Le 1er février 1954, l'appel de l'abbé Pierre

Le 1er février 1954, l'abbé Pierre lançait sur les ondes de Radio Luxembourg un appel à "l'insurrection de bonté" :



"Mes amis, au secours...


Une femme vient de mourir gelée, cette nuit à trois heures, sur le trottoir du boulevard Sébastopol, serrant sur elle le papier par lequel, avant hier, on l’avait expulsée...
Chaque nuit, ils sont plus de 2000 recroquevillés sous le gel, sans toit, sans pain, plus d’un presque nu.Devant l’horreur, les cités d’urgence, ce n’est même plus assez urgent !
Écoutez-moi : en trois heures, deux premiers centres de dépannage viennent de se créer : l’un sous la tente au pied du Panthéon, rue de la Montagne Sainte Geneviève ; l’autre à Courbevoie. Ils regorgent déjà, il faut en ouvrir partout. Il faut que ce soir même, dans toutes les villes de France, dans chaque quartier de Paris, des pancartes s’accrochent sous une lumière dans la nuit, à la porte de lieux où il y ait couvertures, paille, soupe, et où l’on lise sous ce titre CENTRE FRATERNEL DE DEPANNAGE, ces simples mots :« TOI QUI SOUFFRES, QUI QUE TU SOIS,ENTRE, DORS, MANGE, REPREND ESPOIR, ICI ON T’AIME »
La météo annonce un mois de gelées terribles. Tant que dure l’hiver, que ces centres subsistent, devant leurs frères mourant de misère, une seule opinion doit exister entre hommes : la volonté de rendre impossible que cela dure.Je vous prie, aimons-nous assez tout de suite pour faire cela. Que tant de douleur nous ait rendu cette chose merveilleuse : l’âme commune de la France.

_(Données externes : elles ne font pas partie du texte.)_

(* ===== verification/Service.v ===== *)
(** * The S3 handlers: [crates/api/src/service.rs]

    [Aks3] answers each S3 operation by calling the [ObjectLayer] it holds.  The
    handlers are written against the class and proved in [ServiceFacts] against
    a contract of the layer. *)

From S2P Require Import Prelude RustStr RustNum Checksum EngineError Fs Meta Layer FsBase Wire ApiError ApiChecksum.

Definition OWNER_ID : str := b#"aks3-root".
Definition OWNER_DISPLAY_NAME : str := b#"aks3".
Definition ACCEPT_RANGES : str := b#"bytes".

(** ** Conversions *)

Definition MAX_TIMESTAMP_MS : N := 253402300799000.

(** [UNIX_EPOCH.checked_add]: the seconds of a [SystemTime] are an [i64]. *)
Definition checked_add_ms (ms : N) : option N := if (ms / 1000 <? 2 ^ 63)%N then Some ms else None.

(** [epoch_ms_to_systemtime]: a [SystemTime] is its milliseconds since the epoch. *)
Definition epoch_ms_to_systemtime (ms : N) : N := default 0%N (checked_add_ms (N.min ms MAX_TIMESTAMP_MS)).

(** [Timestamp::from], which panics past the year 9999. *)
Definition Timestamp_from (t : N) : option N := if (t <=? MAX_TIMESTAMP_MS)%N then Some t else None.

(** [s3s::dto::Range]. *)
Inductive DtoRange :=
  | RangeInt (first : N) (last : option N)
  | RangeSuffix (length : N).

(** [to_byte_range]. *)
Definition to_byte_range (range : DtoRange) : ByteRange :=
  match range with
  | RangeInt first (Some last) => FromTo first last
  | RangeInt first None => From first
  | RangeSuffix length => Suffix length
  end.

(** [u64::saturating_add] and [u64::saturating_sub]. *)
Definition saturating_add (a b : N) : N := N.min (a + b) u64_MAX.
Definition saturating_sub (a b : N) : N := (a - b)%N.

(** [content_range]. *)
Definition content_range (offset len size : N) : str :=
  let last := saturating_sub (saturating_add offset len) 1 in
  b#"bytes " ++ to_string offset ++ b#"-" ++ to_string last ++ b#"/" ++ to_string size.

(** [MaxKeys], an [i32]. *)
Definition MAX_KEYS_PER_PAGE : Z := 1000.

(** [page_size]. *)
Definition page_size (requested : option Z) : Z :=
  Z.max 0 (Z.min (default MAX_KEYS_PER_PAGE requested) MAX_KEYS_PER_PAGE).

(** [wire_length]: [ContentLength] is an [i64]. *)
Definition i64_MAX : N := 0x7FFFFFFFFFFFFFFF.
Definition wire_length (len : N) : Z := if (len <=? i64_MAX)%N then Z.of_N len else Z.of_N i64_MAX.

(** [checksum_mode_enabled]. *)
Definition checksum_mode_enabled (mode : option str) : bool :=
  match mode with Some m => eq_ignore_ascii_case m (b#"ENABLED") | None => false end.

(** [SyncStream]: the mutex's poison is ignored. *)
Record SyncStream := mkSyncStream { ss_poisoned : bool; ss_stream : BoxByteStream }.

Definition sync_poll_next (s : SyncStream) : option (result str io_error) * SyncStream :=
  match ss_stream s with
  | [] => (None, s)
  | item :: rest => (Some item, mkSyncStream (ss_poisoned s) rest)
  end.

(** ** Requests and responses *)

Record S3Request `{HttpCrate} (I : Type) := mkRequest {
  req_input : I;
  req_headers : HeaderMap;
  req_trailing_headers : option TrailingHeaders;
}.
Arguments mkRequest {_ I}.
Arguments req_input {_ I}.
Arguments req_headers {_ I}.
Arguments req_trailing_headers {_ I}.

Record Bucket := mkBucket { bk_name : option str; bk_creation_date : option N }.
Record Owner := mkOwner { ow_display_name : option str; ow_id : option str }.
Record ListBucketsOutput := mkListBucketsOutput {
  lbo_buckets : option (list Bucket);
  lbo_owner : option Owner;
}.

Record PutObjectOutput := mkPutObjectOutput {
  poo_e_tag : option str;
  poo_checksums : ChecksumFields;
}.

Record GetObjectInput := mkGetObjectInput {
  gi_bucket : str;
  gi_key : str;
  gi_range : option DtoRange;
  gi_checksum_mode : option str;
}.

Record GetObjectOutput := mkGetObjectOutput {
  goo_body : option SyncStream;
  goo_accept_ranges : option str;
  goo_content_length : option Z;
  goo_content_range : option str;
  goo_content_type : option str;
  goo_e_tag : option str;
  goo_last_modified : option N;
  goo_metadata : option (gmap str str);
  goo_checksums : ChecksumFields;
}.

Record HeadObjectInput := mkHeadObjectInput {
  hi_bucket : str;
  hi_key : str;
  hi_checksum_mode : option str;
}.

Record HeadObjectOutput := mkHeadObjectOutput {
  hoo_accept_ranges : option str;
  hoo_content_length : option Z;
  hoo_content_type : option str;
  hoo_e_tag : option str;
  hoo_last_modified : option N;
  hoo_metadata : option (gmap str str);
  hoo_checksums : ChecksumFields;
}.

Record ListObjectsV2Input := mkListObjectsV2Input {
  li_bucket : str;
  li_prefix : option str;
  li_delimiter : option str;
  li_continuation_token : option str;
  li_start_after : option str;
  li_max_keys : option Z;
}.

Record Object := mkObject {
  ob_key : option str;
  ob_size : option Z;
  ob_e_tag : option str;
  ob_last_modified : option N;
}.

Record ListObjectsV2Output := mkListObjectsV2Output {
  lo_name : option str;
  lo_prefix : option str;
  lo_delimiter : option str;
  lo_max_keys : option Z;
  lo_key_count : option Z;
  lo_continuation_token : option str;
  lo_start_after : option str;
  lo_is_truncated : option bool;
  lo_next_continuation_token : option str;
  lo_contents : option (list Object);
  lo_common_prefixes : option (list str);
}.

(** ** aws-chunked framing *)

Definition STREAMING_SENTINELS : list str :=
  [b#"STREAMING-AWS4-HMAC-SHA256-PAYLOAD";
   b#"STREAMING-AWS4-HMAC-SHA256-PAYLOAD-TRAILER";
   b#"STREAMING-UNSIGNED-PAYLOAD-TRAILER";
   b#"STREAMING-AWS4-ECDSA-P256-SHA256-PAYLOAD";
   b#"STREAMING-AWS4-ECDSA-P256-SHA256-PAYLOAD-TRAILER"].

(** [declares_aws_chunked]. *)
Definition declares_aws_chunked (value : str) : bool :=
  existsb (λ token, eq_ignore_ascii_case (trim token) (b#"aws-chunked")) (split (c#",") value).

Section framing.
Context {HC : HttpCrate}.

Definition CONTENT_ENCODING : HeaderName := from_static (b#"content-encoding").
Definition X_AMZ_CONTENT_SHA256 : HeaderName := from_static (b#"x-amz-content-sha256").
Definition X_AMZ_DECODED_CONTENT_LENGTH : HeaderName := from_static (b#"x-amz-decoded-content-length").

(** [is_some_and]. *)
Definition is_some_and {A} (f : A → bool) (o : option A) : bool :=
  match o with Some a => f a | None => false end.

(** [reject_contradictory_aws_chunked]. *)
Definition reject_contradictory_aws_chunked (headers : HeaderMap) : result unit S3Error :=
  let announces_chunked := is_some_and declares_aws_chunked (header_text headers CONTENT_ENCODING) in
  let has_decoded_length := contains_key headers X_AMZ_DECODED_CONTENT_LENGTH in
  if negb announces_chunked && negb has_decoded_length then Ok ()
  else
    let is_streaming :=
      is_some_and (λ sentinel, existsb (eq_ignore_ascii_case sentinel) STREAMING_SENTINELS)
        (header_text headers X_AMZ_CONTENT_SHA256) in
    if is_streaming then Ok ()
    else
      Err (s3_error InvalidRequest
        (b#"Content-Encoding: aws-chunked or x-amz-decoded-content-length declares aws-chunked framing, but x-amz-content-sha256 is not a streaming payload sentinel, so the framing would be stored as the object's bytes")).
End framing.

(** ** The handlers *)

Module Aks3.
Section handlers.
Context {HC : HttpCrate} {HS : HashCrates} {L : ObjectLayer}.

(** [.await.map_err(map_engine_err)?]. *)
Local Notation "'engine!' m" := (mapE map_engine_err m) (at level 10).

(** A wire timestamp; [Timestamp::from] never panics here, see
    [timestamp_never_panics]. *)
Definition timestamp (ms : N) : option N := Timestamp_from (epoch_ms_to_systemtime ms).

(** [create_bucket]: the answer is the [location]. *)
Definition create_bucket (bucket : str) : M S3Error (option str) :=
  engine! (Layer.create_bucket bucket);;;
  ret (Some (b#"/" ++ bucket)).

(** [head_bucket]. *)
Definition head_bucket (bucket : str) : M S3Error unit :=
  found <- engine! (Layer.bucket_exists bucket);;
  if (found : bool) then ret () else throw (s3_error_bare CNoSuchBucket).

(** [delete_bucket]. *)
Definition delete_bucket (bucket : str) : M S3Error unit :=
  engine! (Layer.delete_bucket bucket);;;
  ret ().

(** [list_buckets]. *)
Definition list_buckets : M S3Error ListBucketsOutput :=
  buckets <- engine! Layer.list_buckets;;
  ret (mkListBucketsOutput
         (Some ((λ b, mkBucket (Some (bi_name b)) (timestamp (bi_created_epoch_ms b))) <$> buckets))
         (Some (mkOwner (Some OWNER_DISPLAY_NAME) (Some OWNER_ID)))).

(** [body.map_err(std::io::Error::other).boxed()]. *)
Definition request_body (body : StreamingBlob) : BoxByteStream :=
  map_err (λ _, io_error_other BoxedOther) <$> body.

(** [put_object]. *)
Definition put_object (req : S3Request PutObjectInput) : M S3Error PutObjectOutput :=
  lift (reject_contradictory_aws_chunked (req_headers req));;;
  let checksum := detect (req_input req) (req_headers req) (req_trailing_headers req) in
  let input := req_input req in
  match pi_body input with
  | None => throw (s3_error_bare IncompleteBody)
  | Some body =>
      let opts := mkPutOpts (pi_content_type input) (default ∅ (pi_metadata input)) (pc_algorithm <$> checksum) in
      let body := request_body body in
      let body := match checksum with Some checksum => boxed (new_verifying body checksum) | None => body end in
      info <- mapE put_error (Layer.put_object (pi_bucket input) (pi_key input) body opts);;
      ret (mkPutObjectOutput (Some (oi_etag info)) (fields_for (oi_checksum info)))
  end.

(** [get_object]. *)
Definition get_object (input : GetObjectInput) : M S3Error GetObjectOutput :=
  let range := to_byte_range <$> gi_range input in
  let want_checksum := bool_decide (range = None) && checksum_mode_enabled (gi_checksum_mode input) in
  r <- engine! (Layer.get_object (gi_bucket input) (gi_key input) range);;
  let '(info, offset, len, body) := r in
  let fields := fields_for (if want_checksum then oi_checksum info else None) in
  ret {| goo_body := Some (mkSyncStream false body);
         goo_accept_ranges := Some ACCEPT_RANGES;
         goo_content_length := Some (wire_length len);
         goo_content_range := (λ _, content_range offset len (oi_size info)) <$> range;
         goo_content_type := Some (oi_content_type info);
         goo_e_tag := Some (oi_etag info);
         goo_last_modified := timestamp (oi_mtime_epoch_ms info);
         goo_metadata := Some (oi_user_metadata info);
         goo_checksums := fields |}.

(** [head_object]. *)
Definition head_object (input : HeadObjectInput) : M S3Error HeadObjectOutput :=
  let want_checksum := checksum_mode_enabled (hi_checksum_mode input) in
  info <- engine! (Layer.head_object (hi_bucket input) (hi_key input));;
  let fields := fields_for (if want_checksum then oi_checksum info else None) in
  ret {| hoo_accept_ranges := Some ACCEPT_RANGES;
         hoo_content_length := Some (wire_length (oi_size info));
         hoo_content_type := Some (oi_content_type info);
         hoo_e_tag := Some (oi_etag info);
         hoo_last_modified := timestamp (oi_mtime_epoch_ms info);
         hoo_metadata := Some (oi_user_metadata info);
         hoo_checksums := fields |}.

(** [delete_object]. *)
Definition delete_object (bucket key : str) : M S3Error unit :=
  engine! (Layer.delete_object bucket key);;;
  ret ().

(** [usize::try_from(max_keys).unwrap_or(0)]. *)
Definition usize_or_zero (n : Z) : N := if (0 <=? n)%Z then Z.to_N n else 0.

(** [KeyCount::try_from(n).unwrap_or(MAX_KEYS_PER_PAGE)]: a [KeyCount] is an [i32]. *)
Definition key_count (n : nat) : Z := if (Z.of_nat n <=? 2 ^ 31 - 1)%Z then Z.of_nat n else MAX_KEYS_PER_PAGE.

Definition list_params (input : ListObjectsV2Input) : ListParams :=
  mkListParams (li_prefix input) (li_delimiter input) (li_continuation_token input) (li_start_after input)
    (usize_or_zero (page_size (li_max_keys input))).

(** [list_objects_v2]. *)
Definition list_objects_v2 (input : ListObjectsV2Input) : M S3Error ListObjectsV2Output :=
  let max_keys := page_size (li_max_keys input) in
  let params := list_params input in
  page <- engine! (Layer.list_objects_v2 (li_bucket input) params);;
  let contents :=
    (λ o, mkObject (Some (oi_key o)) (Some (wire_length (oi_size o))) (Some (oi_etag o))
            (timestamp (oi_mtime_epoch_ms o))) <$> lr_objects page in
  let common_prefixes := lr_common_prefixes page in
  ret {| lo_name := Some (li_bucket input);
         lo_prefix := lp_prefix params;
         lo_delimiter := lp_delimiter params;
         lo_max_keys := Some max_keys;
         lo_key_count := Some (key_count (length contents + length common_prefixes));
         lo_continuation_token := lp_continuation_token params;
         lo_start_after := lp_start_after params;
         lo_is_truncated := Some (lr_is_truncated page);
         lo_next_continuation_token := lr_next_continuation_token page;
         lo_contents := Some contents;
         lo_common_prefixes := Some common_prefixes |}.
End handlers.
End Aks3.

Merci !Chacun de nous peut venir en aide aux "sans abri". Il nous faut pour ce soir, et au plus tard pour demain :• 5000 couvertures,• 300 grandes tentes américaines,• 200 poêles catalytiquesDéposez les vite à l’hôtel Rochester, 92 rue de la Boétie. 
Rendez-vous des volontaires et des camions pour le ramassage, ce soir à 23 heures, devant la tente de la montagne Sainte Geneviève.
Grâce à vous, aucun homme, aucun gosse ne couchera ce soir sur l’asphalte ou sur les quais de Paris.
Merci !"


12 février 1954 : 


Robert Barat, journaliste à Témoignage chrétien, l'a suivi pendant une semaine. Il écrit : « À l'heure où ces lignes sont rédigées, l'abbé vient de tirer le bilan de ces quatre jours de campagne : 120 millions de francs, 120 tonnes de vêtements et matériel, 7 milliards débloqués par le ministre des Finances pour la construction de cités d'urgence (...) Tout celà grâce à un homme (...) Simplement parce qu'il a dit : "Nous ne pouvons pas les laisser mourir ainsi. Nous n'en avons pas le droit". »
L'appel de l'abbé Pierre soulève la question des exclus de la croissance dans une France qui connaît alors la spectaculaire mutation des Trente Glorieuses. La population s'accroît avec le baby boom, la croissance économique frôle les 5%, la France change. La "révolution silencieuse" que connaissent les campagnes génère un exode rural conséquent. Les populations immigrées auxquelles la France fait alors appel - pour combler le manque de bras - gagnent elles aussi les villes. Or, la Seconde Guerre mondiale a engendré des destructions conséquentes et la reconstruction opérée depuis 1945 n'a pas suffi à pallier le manque de logements. En périphérie des grandes agglomérations, des bidonvilles accueillent dans des conditions dramatiques ces populations laissées pour compte de la croissance. 
l'abbé Pierre en visite dans un bidonville pendant l'hiver 1953-1954

Le problème du logement n'a toujours pas trouvé de solution 15 ans après, comme en témoigne cette photographie d'un bidonville de Nanterre, en 1967.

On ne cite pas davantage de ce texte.